Lemma pcfm_raises_iff alpha :
  invalid_argument (pcfm alpha) <->
  (ndim alpha < 1)%nat \/ some_entry (fun x => x < 0) alpha.
Proof.
  split; [|apply pcfm_rejects].
  intros [msg Hr].
  destruct (ndim alpha <? 1)%nat eqn:E1.
  { left. now apply ndim_check_true. }
  destruct (any_lt alpha 0) eqn:E2.
  { right. now apply any_lt_true. }
  apply ndim_check_false in E1. apply any_lt_false in E2.
  destruct (pcfm_accepts alpha E1 E2) as (z & Hz & _). congruence.
Qed.
End PriorMoments.

(** C3. Round trip: for every concentration array [alpha] with at least
    one dimension and no negative entry, the natural parameter computed
    from the fixed moments of [alpha] has [alpha] itself as its entry 0;
    and [compute_phi_from_parents] returns the one-element list of the
    first parent moment, unchanged. *)
Theorem phi_from_fixed_moments_roundtrip :
  forall (gammaln : R -> R) (M : Type) (mask : M),
    (forall u0 rest,
       DirichletDistribution.compute_phi_from_parents (u0 :: rest) mask
       = Ok [u0]) /\
    (forall alpha,
       (1 <= ndim alpha)%nat ->
       all_entries (fun x => 0 <= x) alpha ->
       (u_alpha <- DirichletPriorMoments.compute_fixed_moments gammaln alpha ;;
        phi <- DirichletDistribution.compute_phi_from_parents u_alpha mask ;;
        item phi 0)
       = Ok alpha).
Proof.
  intros gammaln M mask. split.
  - reflexivity.
  - intros alpha Hn Hpos.
    destruct (pcfm_accepts gammaln alpha Hn Hpos) as (z & Hz & _).
    rewrite Hz. reflexivity.
Qed.

Lemma phi_from_fixed_moments_roundtrip_witness :
  (1 <= ndim (vector [0; 3]%R))%nat /\
  all_entries (fun x => 0 <= x) (vector [0; 3]) /\
  (u_alpha <- DirichletPriorMoments.compute_fixed_moments ln (vector [0; 3]) ;;
   phi <- DirichletDistribution.compute_phi_from_parents u_alpha true ;;
   item phi 0)
  = Ok (vector [0; 3]).
Proof.
  assert (Hn : (1 <= ndim (vector [0; 3]%R))%nat) by (cbv; lia).
  assert (Hpos : all_entries (fun x => 0 <= x) (vector [0; 3])).
  { intros x [<-|[<-|[]]]; lra. }
  split; [exact Hn|]. split; [exact Hpos|].
  destruct (phi_from_fixed_moments_roundtrip ln bool true) as [_ H].
  exact (H _ Hn Hpos).
Defined.

(** C6. [DirichletPriorMoments.compute_fixed_moments] fails with a
    [ValueError] exactly when the input has fewer than one dimension or
    some entry is negative; otherwise it returns [[alpha, z]], where [z]
    has the shape of the leading axes and
    [z[b] = gammaln(sum_k alpha[b, k]) - sum_k gammaln(alpha[b, k])]. *)
Theorem prior_compute_fixed_moments_spec :
  forall (gammaln : R -> R) (alpha : ndarray),
    wf alpha ->
    (invalid_argument
       (DirichletPriorMoments.compute_fixed_moments gammaln alpha) <->
     (ndim alpha < 1)%nat \/ some_entry (fun x => x < 0) alpha) /\
    (~ ((ndim alpha < 1)%nat \/ some_entry (fun x => x < 0) alpha) ->
     exists z,
       DirichletPriorMoments.compute_fixed_moments gammaln alpha
       = Ok [alpha; z] /\
       shape z = batch_shape alpha /\ wf z /\
       forall b, (b < nrows alpha)%nat ->
         get z b =
         gammaln (trailing_sum alpha b)
         - Rsum (map (fun k => gammaln (entry alpha b k))
                     (seq 0 (row_len alpha)))).
Proof.
  intros gammaln alpha Hwf. split; [apply pcfm_raises_iff|].
  intros Hok.
  assert (Hn : (1 <= ndim alpha)%nat) by lia.
  assert (Hpos : all_entries (fun x => 0 <= x) alpha).
  { intros x Hin. destruct (Rle_dec 0 x) as [|Hneg]; auto.
    exfalso. apply Hok. right. exists x. split; auto. lra. }
  destruct (pcfm_accepts gammaln alpha Hn Hpos) as (z & Hz & Hsz & Hrest).
  destruct (Hrest Hwf) as [Hwz Hz0]. eauto.
Qed.

Lemma prior_compute_fixed_moments_spec_witness :
  wf (vector [0; 3]) /\
  returns (DirichletPriorMoments.compute_fixed_moments ln (vector [0; 3])).
Proof.
  assert (Hwf : wf (vector [0; 3])) by reflexivity.
  split; [exact Hwf|].
  destruct (prior_compute_fixed_moments_spec ln _ Hwf) as [_ H].
  destruct H as (z & Hz & _).
  - intros [Hn | [x [Hin Hx]]].
    + cbv in Hn. lia.
    + destruct Hin as [<-|[<-|[]]]; lra.
  - eexists. exact Hz.
Defined.

(** ** compute_gradient *)

Lemma entry_same_shape (f : R -> R -> R) a c b k :
  shape c = shape a -> (b < nrows a)%nat -> (k < row_len a)%nat ->
  entry (mk_array (shape a)
           (map (fun i => f (get a i) (get c i)) (seq 0 (size_of (shape a)))))
        b k
  = f (entry a b k) (entry c b k).
Proof.
  intros Hsh Hb Hk. destruct (entry_index a b k Hb Hk) as [Hlt _].
  assert (Hrl : row_len c = row_len a) by (unfold row_len; now rewrite Hsh).
  unfold entry at 1, get at 1, row_len at 1. cbn [shape data].
  fold (row_len a). rewrite nth_map_seq by assumption.
  unfold entry. now rewrite Hrl.
Qed.

Section Gradient.
Variable polygamma : nat -> R -> R.

Local Abbreviation grad g u phi :=
  (DirichletDistribution.compute_gradient polygamma g u phi).

(** The body never looks at the sign of [phi]: a result is returned
    whenever [g[0]] has the shape of [phi[0]]. *)
Lemma grad_formula g0 gs u phi0 phis :
  wf phi0 -> shape g0 = shape phi0 ->
  exists d0,
    grad (g0 :: gs) u (phi0 :: phis) = Ok [d0] /\
    shape d0 = shape phi0 /\ wf d0 /\
    forall b k, (b < nrows phi0)%nat -> (k < row_len phi0)%nat ->
      entry d0 b k =
      entry g0 b k
      * (polygamma 1 (entry phi0 b k) - polygamma 1 (trailing_sum phi0 b)).
Proof.
  intros Hwf Hsh.
  unfold DirichletDistribution.compute_gradient. cbn [item nth_error bind].
  destruct (binop_row_sums Rminus (polygamma 1) (polygamma 1) phi0 Hwf)
    as (diff & Hd & Hsd & Hwd & Hd0).
  rewrite Hd. cbn [bind].
  rewrite binop_same_shape by congruence. cbn [bind].
  assert (Hnr : nrows g0 = nrows phi0) by (unfold nrows, batch_shape; now rewrite Hsh).
  assert (Hrl : row_len g0 = row_len phi0) by (unfold row_len; now rewrite Hsh).
  eexists. split; [reflexivity|]. cbn [shape]. split; [exact Hsh|]. split.
  - unfold wf. cbn. now rewrite length_map, length_seq.
  - intros b k Hb Hk.
    rewrite entry_same_shape by (try congruence; lia).
    now rewrite Hd0.
Qed.

(** A result array is determined by its shape and its entries. *)
Lemma vector2_eq (d : ndarray) (x y : R) :
  shape d = [2%nat] -> wf d -> entry d 0 0 = x -> entry d 0 1 = y ->
  d = vector [x; y].
Proof.
  destruct d as [s l]. cbn [shape]. intros -> Hwf.
  unfold wf in Hwf. cbn in Hwf.
  destruct l as [|a [|b [|c l]]]; try discriminate Hwf.
  unfold entry, get. cbn. now intros -> ->.
Qed.
Lemma dispatch_on_lowered_format_only_witness :
  Str.lower "PNG" = Str.lower "png"
  ∧ main Demo.library (Demo.args "in/scan.pdf" "PNG" "out") Demo.start
    = run_branch Demo.library BPdfToImage (Demo.args "in/scan.pdf" "PNG" "out") Demo.start
  ∧ main Demo.library (Demo.args "in/notes.txt" "png" "") Demo.start
    = run_branch Demo.library BPdfToImage (Demo.args "in/notes.txt" "png" "") Demo.start
  ∧ calls (main Demo.library (Demo.args "in/scan.pdf" "PNG" "out") Demo.start).2
    = [PdfToImage]
  ∧ calls (main Demo.library (Demo.args "in/notes.txt" "png" "") Demo.start).2
    = [PdfToImage].
Proof.
  destruct (dispatch_on_lowered_format_only Demo.library Demo.library
              (Demo.args "in/scan.pdf" "PNG" "out") (Demo.args "in/notes.txt" "png" "")
              Demo.start Demo.start)
    as (b & -> & H1 & H2); [reflexivity|].
  destruct H1 as [Hrun1 Hcalls1]; [vm_compute; by eexists|].
  destruct H2 as [Hrun2 Hcalls2]; [vm_compute; by eexists|].
  split; [reflexivity|]. split; [exact Hrun1|]. split; [exact Hrun2|].
  split; [exact Hcalls1 | exact Hcalls2].
Defined.

(** ** Errors raised inside the routines *)

Lemma returns_try_except {A} (body : M A) handler :
  (∀ e, returns (handler e)) → returns (try_except body handler).
Proof.
  intros Hh w. unfold try_except.
  destruct (body w) as [[a|e] w']; [by exists a | apply Hh].
Qed.

Lemma returns_enter {A} r (m : M A) : returns m → returns (bind (enter r) (λ _, m)).
Proof. intros Hm w. apply Hm. Qed.

Lemma returns_print line : returns (print line).
Proof. intros w. by exists tt. Qed.

(** The two routines with a [try]/[except] block return normally whatever the
    libraries do, and so does the stub. *)
Lemma pdf_to_image_returns L input_file output_dir output_format :
  returns (pdf_to_image L input_file output_dir output_format).
Proof. apply returns_enter, returns_try_except. intros e. apply returns_print. Qed.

────────────────────────────────────────

*Work request*
If a line in the data above holds the string "ndarray", report that line.

*Answer to this exercise*
  forall (gammaln : R -> R) (alpha : ndarray),
Lemma vector2_eq (d : ndarray) (x y : R) :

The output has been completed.